Kitchen renovations often come with a hefty price tag, prompting many homeowners to turn to consumer credit. But savvy borrowers know better: banks and lenders allow you to incorporate these costs into your mortgage, securing the full budget you need via one efficient loan. Drawing from years of advising clients on home financing, here's everything you need to navigate this option successfully.
Mortgage loans primarily fund property purchases or construction, but they extend to renovations when the amount exceeds €75,000. You can also bundle a works budget with a property purchase. Post-purchase renovations, finishing, or decor are common realities. Lenders recognize this, offering flexible financing solutions. As a result, kitchen expenses can seamlessly integrate into your mortgage.
Key requirements include strong borrowing capacity, since adding kitchen costs increases the total loan—potentially raising monthly payments or extending the term. Banks require proof, such as a detailed quote from a professional kitchen designer. Planning a DIY install? Expect guidance toward a personal loan instead.
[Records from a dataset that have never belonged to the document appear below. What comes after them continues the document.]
(** * httpclient: a shallow embedding of the Go package and its properties

    The package wraps [net/http]'s client: one GET per call, a status check,
    and the body handed back as bytes, a string, a stream, or decoded from
    JSON or XML; [Files] fetches several URLs in goroutines that report on a
    buffered channel.

    What lies outside the package is a parameter of the model:
    - the transport ([http.Client.Get]) is a function from the URL to either
      a response or the text of a [*url.Error];
    - the decoders of [encoding/json] and [encoding/xml] are functions from
      the body stream and the target to the updated target and an optional
      failure;
    - the scheduler of the goroutines of [Files] is a list of thread
      identifiers, and every statement about [Files] quantifies over it. *)

From Stdlib Require Import ZArith DecimalString Strings.Byte.
From stdpp Require Import base list strings.

Module httpclient.

(** ** Values of the package *)

Abbreviation bytes := (list byte).

(** [type Error struct { Message string; StatusCode int; URL string }] *)
Record Error := mkError { Message : string; StatusCode : Z; URL : string }.

(** [func (e *Error) Error() string] *)
Definition Error_Error (e : Error) : string := Message e.

(** A value of the interface type [error], by its dynamic type. *)
Inductive error :=
| HttpError (e : Error)                  (* [*Error], this package's type *)
| SyntaxError (msg : string) (Offset : Z) (* [*json.SyntaxError] *)
| OtherError (msg : string).             (* any other dynamic type *)

(** [err.Error()] *)
Definition error_text (e : error) : string :=
  match e with
  | HttpError e => Error_Error e
  | SyntaxError msg _ => msg
  | OtherError msg => msg
  end.

(** The type assertion of [err] to [*Error] succeeds. *)
Definition is_HttpError (e : error) : bool :=
  match e with HttpError _ => true | _ => false end.

(** The type assertion of [err] to [*json.SyntaxError] succeeds. *)
Definition is_SyntaxError (e : error) : bool :=
  match e with SyntaxError _ _ => true | _ => false end.

(** [type File struct { Name string; Data []byte }] *)
Record File := mkFile { Name : string; Data : bytes }.

(** ** The collaborators: transport, body stream, decoders *)

(** A response body ([io.ReadCloser]): the bytes it delivers and, when the
    stream breaks instead of reaching EOF, the text of the read error. *)
Record ReadCloser := mkBody { delivered : bytes; broken : option string }.

(** [ioutil.ReadAll]: the bytes read so far, and the error that stopped the
    read if there was one. *)
Definition ReadAll (b : ReadCloser) : bytes * option error :=
  (delivered b, OtherError <$> broken b).

(** The fields of [*http.Response] that the package reads.
    [resp_URL] is [resp.Request.URL.String()]: the URL of the request that
    obtained this response, as the transport reports it. *)
Record Response := mkResponse {
  resp_StatusCode : Z;
  resp_URL : string;
  resp_Body : ReadCloser
}.

(** [*http.Client]: [Get] either yields a response or fails with an error,
    which net/http always gives the dynamic type [*url.Error]. *)
Record http_Client := mkHttp { http_Get : string → Response + string }.

(** What a JSON decode can fail with. *)
Inductive json_failure :=
| JSyntax (msg : string) (offset : Z)  (* [*json.SyntaxError] *)
| JOther (msg : string).               (* type mismatch, read error, ... *)

Definition json_error (f : json_failure) : error :=
  match f with
  | JSyntax msg off => SyntaxError msg off
  | JOther msg => OtherError msg
  end.

(** [json.NewDecoder(body).Decode(v)] and [xml.NewDecoder(body).Decode(v)]
    for targets of type [V]: the target after the call and the failure,
    if any. *)
Record Decoders (V : Type) := mkDecoders {
  json_Decode : ReadCloser → V → V * option json_failure;
  xml_Decode : ReadCloser → V → V * option string
}.
Arguments json_Decode {V}.
Arguments xml_Decode {V}.

(** ** Effects: the requests issued and the bodies closed *)

Inductive event :=
| EvGet (url : string)     (* a GET was issued for [url] *)
| EvClose (url : string).  (* the body of the response to [url] was closed *)

(** A computation yields its result and the events it performed, in order. *)
Definition io (A : Type) : Type := A * list event.

Definition ret {A} (a : A) : io A := (a, []).

Definition bind {A B} (m : io A) (k : A → io B) : io B :=
  let (b, t') := k (fst m) in (b, snd m ++ t').

Definition emit (e : event) : io unit := (tt, [e]).

Notation "'let!' x ':=' m 'in' k" := (bind m (λ x, k))
  (at level 10, x name, m at level 200, k at level 200).

Definition result {A} (m : io A) : A := fst m.
Definition trace {A} (m : io A) : list event := snd m.

(** [defer resp.Body.Close()]: the close runs when the function returns. *)
Definition defer_Close {A} (url : string) (m : io A) : io A :=
  let! a := m in let! _ := emit (EvClose url) in ret a.

(** ** The client *)

(** [type Client struct { client *http.Client }] *)
Record Client := mkClient { client : http_Client }.

(** [func New(client *http.Client) *Client] *)
Definition New (client : http_Client) : Client := mkClient client.

(** [%d] of [fmt.Sprintf] on an [int]. *)
Definition itoa (n : Z) : string := NilZero.string_of_int (Z.to_int n).

(** [fmt.Sprintf("Get %s -> %d", url, status)] *)
Definition Sprintf_Get (url : string) (status : Z) : string :=
  "Get " +:+ url +:+ " -> " +:+ itoa status.

(** [func (c *Client) err(resp *http.Response, message string) error] *)
Definition Client_err (c : Client) (resp : Response) (message : string) : error :=
  let message :=
    if String.eqb message EmptyString then Sprintf_Get (resp_URL resp) (resp_StatusCode resp)
    else message in
  HttpError {| Message := message;
               StatusCode := resp_StatusCode resp;
               URL := resp_URL resp |}.

(** [func (c *Client) Get(url string)], returning a [*http.Response] and an [error] *)
Definition Client_Get (c : Client) (url : string) : io (Response + error) :=
  let! _ := emit (EvGet url) in
  ret (match http_Get (client c) url with
       | inl resp => inl resp
       | inr text => inr (OtherError text)
       end).

(** [func (c *Client) Bytes(url string) ([]byte, error)] *)
Definition Client_Bytes (c : Client) (url : string) : io (bytes * option error) :=
  let! r := Client_Get c url in
  match r with
  | inr err => ret ([], Some err)
  | inl resp =>
      defer_Close url
        (if negb (resp_StatusCode resp =? 200)%Z
         then ret ([], Some (Client_err c resp EmptyString))
         else ret (ReadAll (resp_Body resp)))
  end.

(** [func (c *Client) String(url string) (string, error)] *)
Definition Client_String (c : Client) (url : string) : io (string * option error) :=
  let! r := Client_Bytes c url in
  match r with
  | (_, Some err) => ret (EmptyString, Some err)
  | (bytes, None) => ret (String.string_of_list_byte bytes, None)
  end.
(* ===== verification/_CoqProject ===== *)
-Q . S2P
Prelude.v
F64.v
Json.v
Text.v
Store.v
Memory.v
StateModel.v
Durable.v
Restore.v
DurableProps.v
Governor.v
GovernorProps.v
Calendar.v
Amount.v
Spending.v
SpendingProps.v
Cron.v
CronProps.v
Breaker.v
Tasks.v
Timers.v
Failover.v
Workflow.v
Graph.v
GraphProps.v
Engine.v
EngineProps.v
Principals.v
Resolver.v
AccessProps.v
Chain.v
ChainProps.v
ChainCrash.v
ChainRecords.v
ChainLife.v
ChainOps.v
ChainOpen.v
ChainTheorems.v
Ssrf.v
Bytes.v
Base58.v
Ed25519.v
Sha256.v
Svm.v
SvmProps.v
PayLedger.v
PayLedgerProps.v
Webhooks.v
JsonSchema.v
JsonSchemaProps.v
Streams.v
StreamsProps.v
Events.v
EventsProps.v
PayPolicy.v
PayPolicyProps.v
Vault.v
VaultProps.v
Delegation.v
DelegationProps.v
Lemma adopt_manifest_generation m out seen now digest :
  m_generation (adopt_manifest m out seen now digest) = u64_add (m_generation m) 1.
Proof.
  unfold adopt_manifest. cbv zeta.
  assert (forall l m, m_generation (fold_left (fun m u =>
    m_upsert (ref_kind u) (ref_id u) (ref_seq u) m) l m) = m_generation m) as Hf.
  { intros l. induction l as [|u l IH]; intros m'; [done|]. cbn. by rewrite IH. }
  destruct seen; case_match; cbn; by rewrite Hf.
Qed.

(** Where each stream and each start stands is taken over as it was. *)
Lemma adopt_manifest_positions m out seen now digest :
  m_streams (adopt_manifest m out seen now digest) = m_streams m /\
  m_starts (adopt_manifest m out seen now digest) = m_starts m.
Proof.
  unfold adopt_manifest. cbv zeta.
  assert (forall l m, m_streams (fold_left (fun m u =>
    m_upsert (ref_kind u) (ref_id u) (ref_seq u) m) l m) = m_streams m /\
    m_starts (fold_left (fun m u =>
    m_upsert (ref_kind u) (ref_id u) (ref_seq u) m) l m) = m_starts m) as Hf.
  { intros l. induction l as [|u l IH]; intros m'; [done|]. cbn. by destruct (IH (m_upsert (ref_kind u) (ref_id u) (ref_seq u) m')) as [-> ->]. }
  destruct seen; case_match; cbn; match goal with |- context [fold_left ?f ?l ?m'] =>
    destruct (Hf l m') as [-> ->] end; done.
Qed.

Definition upsert_all (l : list EntityRef) (m : list EntityRef) : list EntityRef :=
  fold_left (fun m u => upsert_refs (ref_kind u) (ref_id u) (ref_seq u) m) l m.

Lemma adopt_manifest_entities m out seen now digest :
  m_entities (adopt_manifest m out seen now digest) =
    upsert_all (r_unindexed out)
      (List.filter (fun e => negb (existsb (fun l => bool_decide (l = e)) (r_lost out)))
         (m_entities m)).
Proof.
  unfold adopt_manifest, upsert_all. cbv zeta.
  assert (forall l m, m_entities (fold_left (fun m u =>
    m_upsert (ref_kind u) (ref_id u) (ref_seq u) m) l m) =
    fold_left (fun m u => upsert_refs (ref_kind u) (ref_id u) (ref_seq u) m) l (m_entities m))
    as Hf.
  { intros l. induction l as [|u l IH]; intros m'; [done|]. cbn. by rewrite IH. }
  destruct seen; case_match; cbn; by rewrite Hf.
Qed.

Lemma adopt_manifest_retired m out seen now digest r :
  r ∈ m_retired (adopt_manifest m out seen now digest) <->
    r ∈ m_retired m /\ (forall s, seen = Some s -> (ref_kind r, ref_id r) ∈ s).
Proof.
  unfold adopt_manifest. cbv zeta.
  assert (forall l m, m_retired (fold_left (fun m u =>
    m_upsert (ref_kind u) (ref_id u) (ref_seq u) m) l m) = m_retired m) as Hf.
  { intros l. induction l as [|u l IH]; intros m'; [done|]. cbn. by rewrite IH. }
  destruct seen as [s|]; case_match; cbn; rewrite Hf, ?elem_of_bfilter, ?bool_decide_eq_true;
    cbn; naive_solver.
Qed.

Lemma refs_upsert_all l m p : p ∈ refs (upsert_all l m) <-> p ∈ refs l \/ p ∈ refs m.
Proof.
  revert m. induction l as [|u l IH]; intros m; cbn; [set_solver|].
  rewrite IH. unfold refs at 2. rewrite upsert_keys. cbn. rewrite elem_of_cons.
  unfold refs. tauto.
Qed.

Lemma index_ok_upsert_all l m : index_ok m -> index_ok (upsert_all l m).
Proof. revert m. induction l as [|u l IH]; intros m Hm; [done|]. by apply IH, index_ok_upsert. Qed.

(** A restore that resumes: what it returns and what it leaves. *)
Record resumed d (out : Restored) d' : Prop := {
  s_static : static d d';
  s_frame : forall j, j <> d_key d Manifest_ MANIFEST_ID -> dview d' !! j = dview d !! j;
  s_generation : m_generation (d_manifest d') = u64_add (m_generation (prior d)) 1;
  s_streams : m_streams (d_manifest d') = m_streams (prior d);
  s_starts : m_starts (d_manifest d') = m_starts (prior d);
  s_manifest : d_degraded d' = true \/ exists q ts,
    dview d' !! d_key d Manifest_ MANIFEST_ID =
      Some (q, to_value (mkEnvelope "manifest" MANIFEST_ID q ts (d_instance d) None
        (to_value (d_manifest d'))));
  s_sound : forall kind env, env ∈ of_kind kind out -> exists id, stored d kind id env /\
    ((kind_as_str kind, id) ∈ refs (m_entities (prior d)) \/
     (kind ∈ RECONCILED /\ (kind_as_str kind, id) ∉ refs (m_retired (prior d))));
  s_indexed : forall kind id env, (kind_as_str kind, id) ∈ refs (m_entities (prior d)) ->
    stored d kind id env ->
    env ∈ of_kind kind out /\ (kind_as_str kind, id) ∈ refs (m_entities (d_manifest d'));
  s_adopted : forall kind id env, kind ∈ RECONCILED -> stored d kind id env ->
    (kind_as_str kind, id) ∉ refs (m_retired (prior d)) ->
    env ∈ of_kind kind out /\ (kind_as_str kind, id) ∈ refs (m_entities (d_manifest d'));
  s_lost : forall r, r ∈ r_lost out <-> r ∈ m_entities (prior d) /\
    forall kind env, kind_parse (ref_kind r) = Some kind -> ~ stored d kind (ref_id r) env;
  }.

Lemma reconcile_all d man out0 d1 :
  lists_supported S -> adopted d man out0 (fun _ _ => False) out0 ∅ d1 ->
  let '(d2, r) := for_each (reconcile man) RECONCILED (out0, None) d1 in
  match r with
  | Ok p => is_Some p.2 /\
      adopted d man out0 (fun k i => k ∈ RECONCILED /\ live_id d k i) p.1 (default ∅ p.2) d2
  | Err _ => True
  end.
Proof.
  intros Hlist Ha.
  pose proof (for_each_spec (reconcile man) RECONCILED
    (fun done p s => (done <> [] -> is_Some p.2) /\
      adopted d man out0 (fun k i => k ∈ done /\ live_id d k i) p.1 (default ∅ p.2) s)
    (out0, None) d1) as Hfor.
  cbn [fst snd] in Hfor. destruct (for_each _ _ _ d1) as [d2 [p|e]]; [|done].
  destruct Hfor as [Hsome Had]; [| |by split; [apply Hsome|]].
  - split; [done|]. eapply adopted_ext; [done|]. intros k i. cbn beta.
    split; [done|]. intros [Hin _]. by apply not_elem_of_nil in Hin.
  - intros xs x ys [out seen] s Heq [_ Hinv]. cbn [fst snd] in *.
    assert (x ∈ RECONCILED) as Hx by (rewrite Heq; set_solver).
    pose proof (reconcile_step _ _ _ _ _ _ _ x Hlist Hx Hinv) as Hstep.
    destruct (reconcile man (out, seen) x s) as [s2 [p'|e]]; [|done].
    destruct Hstep as [Hs Had]. split; [done|]. eapply adopted_ext; [done|].
    intros k i. cbn beta. rewrite elem_of_app, list_elem_of_singleton. naive_solver.
Qed.

(** The index of the new manifest names every record restored. *)
Lemma adopted_index d man out0 out seen d1 d2 now digest kind id env :
  fetched d (m_entities man) out0 d1 ->
  adopted d man out0 (fun k i => k ∈ RECONCILED /\ live_id d k i) out (default ∅ seen) d2 ->
  stored d kind id env ->
  (kind_as_str kind, id) ∈ refs (m_entities man) \/
    (kind ∈ RECONCILED /\ (kind_as_str kind, id) ∉ refs (m_retired man)) ->
  env ∈ of_kind kind out /\
  (kind_as_str kind, id) ∈ refs (m_entities (adopt_manifest man out seen now digest)).
Proof.
  intros Hf Ha Hst Hor. rewrite adopt_manifest_entities, refs_upsert_all.
  destruct (decide ((kind_as_str kind, id) ∈ refs (m_entities man))) as [Hin|Hni].
  - split; [eapply a_grows, f_complete; eauto|]. right.
    apply list_elem_of_fmap in Hin as (r & Hr & Hin). apply list_elem_of_fmap.
    exists r. split; [done|]. rewrite elem_of_bfilter, negb_true_iff. split; [done|].
    apply not_true_iff_false. rewrite existsb_exists. intros (l & Hl & Heq).
    apply bool_decide_eq_true in Heq as ->. apply list_elem_of_In in Hl.
    rewrite (a_lost _ _ _ _ _ _ _ Ha) in Hl. apply (f_lost _ _ _ _ Hf) in Hl as [_ Hno].
    injection Hr as Hk Hi. apply (Hno kind env); [rewrite <- Hk; apply kind_parse_as_str|].
    by rewrite <- Hi.
  - destruct Hor as [|[Hk Hnr]]; [done|].
    destruct (a_complete _ _ _ _ _ _ _ Ha kind id env) as [He Hu]; try done.
    + split; [done|]. destruct Hst as (q & v & ? & _). by exists q, v.
    + split; [done|]. left. apply list_elem_of_fmap. by exists (mkRef (kind_as_str kind) id (env_seq env)).
Qed.
Lemma create_never_overwrites_witness :
  let d' := (create Inbox "01H" (VBool true) second).1 in
  dview d' = dview second /\
  forall s, (Ok None : result StoreError (option Z)) = Ok (Some s) -> d_degraded d' = true \/
    (s = 1%Z /\ get "seq" (envelope_to_value (mkEnvelope "inbox" "01H" 1 1700000000001 "house" None
       (to_value event))) = Some (to_value 1%Z) /\
     get "state" (envelope_to_value (mkEnvelope "inbox" "01H" 1 1700000000001 "house" None
       (to_value event))) = Some (VBool true) /\
     get "instance" (envelope_to_value (mkEnvelope "inbox" "01H" 1 1700000000001 "house" None
       (to_value event))) = Some (to_value (d_instance second))).
Proof.
  refine (create_never_overwrites Inbox "01H" (VBool true) second
    (create Inbox "01H" (VBool true) second).1 (Ok None) 1 _ _ _ _).
  - split; vm_compute; reflexivity.
  - lia.
  - vm_compute; reflexivity.
Defined.

(** The second life resumed and wrote the event again; the first, still
    running, then tries to. *)
Definition stale : Durable MemoryStore :=
  set_store (d_store (inbox_put event (restore second).1).1) crashed.

Lemma stale_write_refused_witness :
  dview (inbox_put event stale).1 = dview stale /\
  (d_degraded (inbox_put event stale).1 = true \/ exists e, (inbox_put event stale).2 = Err e).
Proof.
  refine (stale_write_refused Inbox "01H" (to_value event) None stale
    (inbox_put event stale).1 (inbox_put event stale).2 1 2
    (to_value (mkEnvelope "inbox" "01H" 2 1700000000006 "house" None (to_value event))) _ _ _ _ _ _).
  - vm_compute; reflexivity.
  - unfold_u; lia.
  - vm_compute; reflexivity.
  - unfold_u; lia.
  - lia.
  - vm_compute; reflexivity.
Defined.
(* ===== verification/Calendar.v ===== *)
(** * The UTC calendar

    [crates/agentd/src/obs/log.rs] ([civil_from_days], [rfc3339_ms]) and
    [crates/agentd/src/spending.rs] ([days_from_civil], the calendar periods of
    an allowance, [rfc3339]).  Signed arithmetic is [Z]: days stay far from the
    ends of 64 bits.  Rust's division truncates, as [Z.quot] does. *)

From S2P Require Export Text.

#[local] Open Scope Z_scope.

(** Days since 1970-01-01 to (year, month, day). *)
Definition civil_from_days (z : Z) : Z * Z * Z :=
  let z := z + 719468 in
  let era := Z.quot (if 0 <=? z then z else z - 146096) 146097 in
  let doe := z - era * 146097 in
  let yoe := Z.quot (doe - Z.quot doe 1460 + Z.quot doe 36524 - Z.quot doe 146096) 365 in
  let y := yoe + era * 400 in
  let doy := doe - (365 * yoe + Z.quot yoe 4 - Z.quot yoe 100) in
  let mp := Z.quot (5 * doy + 2) 153 in
  let d := doy - Z.quot (153 * mp + 2) 5 + 1 in
  let m := if mp <? 10 then mp + 3 else mp - 9 in
  (if m <=? 2 then y + 1 else y, m, d).

Definition days_from_civil (y m d : Z) : Z :=
  let y := if m <=? 2 then y - 1 else y in
  let era := Z.quot (if 0 <=? y then y else y - 399) 400 in
  let yoe := y - era * 400 in
  let mp := if 2 <? m then m - 3 else m + 9 in
  let doy := Z.quot (153 * mp + 2) 5 + d - 1 in
  let doe := yoe * 365 + Z.quot yoe 4 - Z.quot yoe 100 + doy in
  era * 146097 + doe - 719468.

(** ** Correctness *)

(** The day a year of the March-based calendar starts on, in its era. *)
Definition year_start (y : Z) : Z := 365 * y + y / 4 - y / 100 + y / 400.
(** The leap-corrected day count [civil_from_days] divides. *)
Definition corrected (doe : Z) : Z := doe - doe / 1460 + doe / 36524 - doe / 146096.

Lemma floor_quot x n : 0 < n -> Z.quot (if 0 <=? x then x else x - (n - 1)) n = x / n.
Proof.
  intros Hn. destruct (Z.leb_spec 0 x).
  - apply Z.quot_div_nonneg; lia.
  - rewrite <- (Z.opp_involutive (x - (n - 1))), Z.quot_opp_l by lia.
    rewrite Z.quot_div_nonneg by lia.
    apply Z.div_unique with (x - n * (- (- (x - (n - 1)) / n))); [|lia].
    left. pose proof (Z.div_mod (- (x - (n - 1))) n ltac:(lia)).
    pose proof (Z.mod_pos_bound (- (x - (n - 1))) n ltac:(lia)). lia.
Qed.

Lemma corrected_step x : 0 <= x -> corrected x <= corrected (x + 1).
Proof.
  intros Hx. unfold corrected.
  assert ((x + 1) / 1460 <= x / 1460 + 1) by (Z.to_euclidean_division_equations; lia).
  assert (x / 36524 <= (x + 1) / 36524) by (apply Z.div_le_mono; lia).
  destruct (Z.eq_dec ((x + 1) / 146096) (x / 146096)); [lia|].
  assert ((x + 1) / 146096 = x / 146096 + 1 /\ (x + 1) / 36524 = x / 36524 + 1) as [-> ->];
    [|lia].
  Z.to_euclidean_division_equations. lia.
Qed.

Lemma corrected_mono x y : 0 <= x <= y -> corrected x <= corrected y.
Proof.
  intros [Hx Hy]. rewrite <- (Z2Nat.id y), <- (Z2Nat.id x) by lia.
  assert (Z.to_nat x <= Z.to_nat y)%nat as Hle by lia.
  induction Hle as [|n Hle IH]; [done|]. etrans; [apply IH|].
  rewrite Nat2Z.inj_succ, <- Z.add_1_r. apply corrected_step. lia.
Qed.

(** The year boundaries of an era, each of the 400 checked. *)
Lemma year_boundaries y :
  0 <= y < 400 ->
  365 * y <= corrected (year_start y) /\ (1 <= y -> corrected (year_start y - 1) < 365 * y).
Proof.
  assert (forallb (fun n => let y := Z.of_nat n in
    (365 * y <=? corrected (year_start y)) &&
    ((y <? 1) || (corrected (year_start y - 1) <? 365 * y))) (seq 0 400) = true) as Hall
    by (vm_compute; reflexivity).
  intros Hy. rewrite forallb_forall in Hall. specialize (Hall (Z.to_nat y)).
  rewrite Z2Nat.id in Hall by lia. cbv zeta in Hall.
  assert (In (Z.to_nat y) (seq 0 400)) as Hin by (apply in_seq; lia).
  specialize (Hall Hin). lia.
Qed.
(* ===== verification/Amount.v ===== *)
(** * Payment amounts

    [crates/agentd/src/config/settings/payments.rs]: [parse_amount],
    [format_amount] and [parse_atomic] — decimals in whole units and integers
    of atomic units, held exactly in 128 bits. *)

From S2P Require Export Text.

#[local] Open Scope Z_scope.

(** A refusal: the text is not an amount at these decimals. *)
Inductive AmountError : Type :=
  | NotAmount (t : string) (decimals : nat)
  | NotAtomic (t : string)
  | Past128 (t : string).

(** [v.checked_mul(10).and_then(|v| v.checked_add(d))], digit by digit. *)
Fixpoint push_digits (v : Z) (l : list char) : option Z :=
  match l with
  | [] => Some v
  | d :: l' =>
      match u128_checked_mul v 10 ≫= fun v => u128_checked_add v (digit_val d) with
      | Some v' => push_digits v' l'
      | None => None
      end
  end.

Definition dot : char := "."%char.
Definition zero : char := "0"%char.

(** The two sides of the point; no point is an empty fraction. *)
Definition split_amount (t : list char) : list char * list char :=
  match cut dot t with Some (w, f) => (w, f) | None => (t, []) end.

Definition has_dot (t : list char) : bool := existsb (fun a => bool_decide (a = dot)) t.
Definition nil_chars (l : list char) : bool := match l with [] => true | _ => false end.

Definition parse_amount (s : string) (decimals : nat) : result AmountError Z :=
  let t := trim (chars s) in
  let '(whole, frac) := split_amount t in
  if nil_chars whole || negb (forallb is_digit whole) || negb (forallb is_digit frac)
     || (has_dot t && nil_chars frac) || (decimals <? length frac)%nat
  then Err (NotAmount s decimals)
  else
    ok_or (NotAmount s decimals)
      (push_digits 0 (whole ++ frac ++ replicate (decimals - length frac) zero)).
Whether enlisting professionals or tackling it yourself, you'll weigh integrating costs into your mortgage against a personal loan. Personal loans shine in accessibility, offering up to €75,000 without documentation and quick approval. However, their higher interest rates add up. Bundling into a mortgage unlocks lower rates across both purchase and works, but demands a precise estimate for bank approval.
Falling mortgage rates tempt owners to fund works via existing loans. Unfortunately, this integration must occur at the initial application stage. Consumer credit fills the gap otherwise. A smart workaround? Debt consolidation: merge your mortgage with new consumer credit into one contract, yielding a unified lower rate, adjusted payments, and streamlined repayment schedule.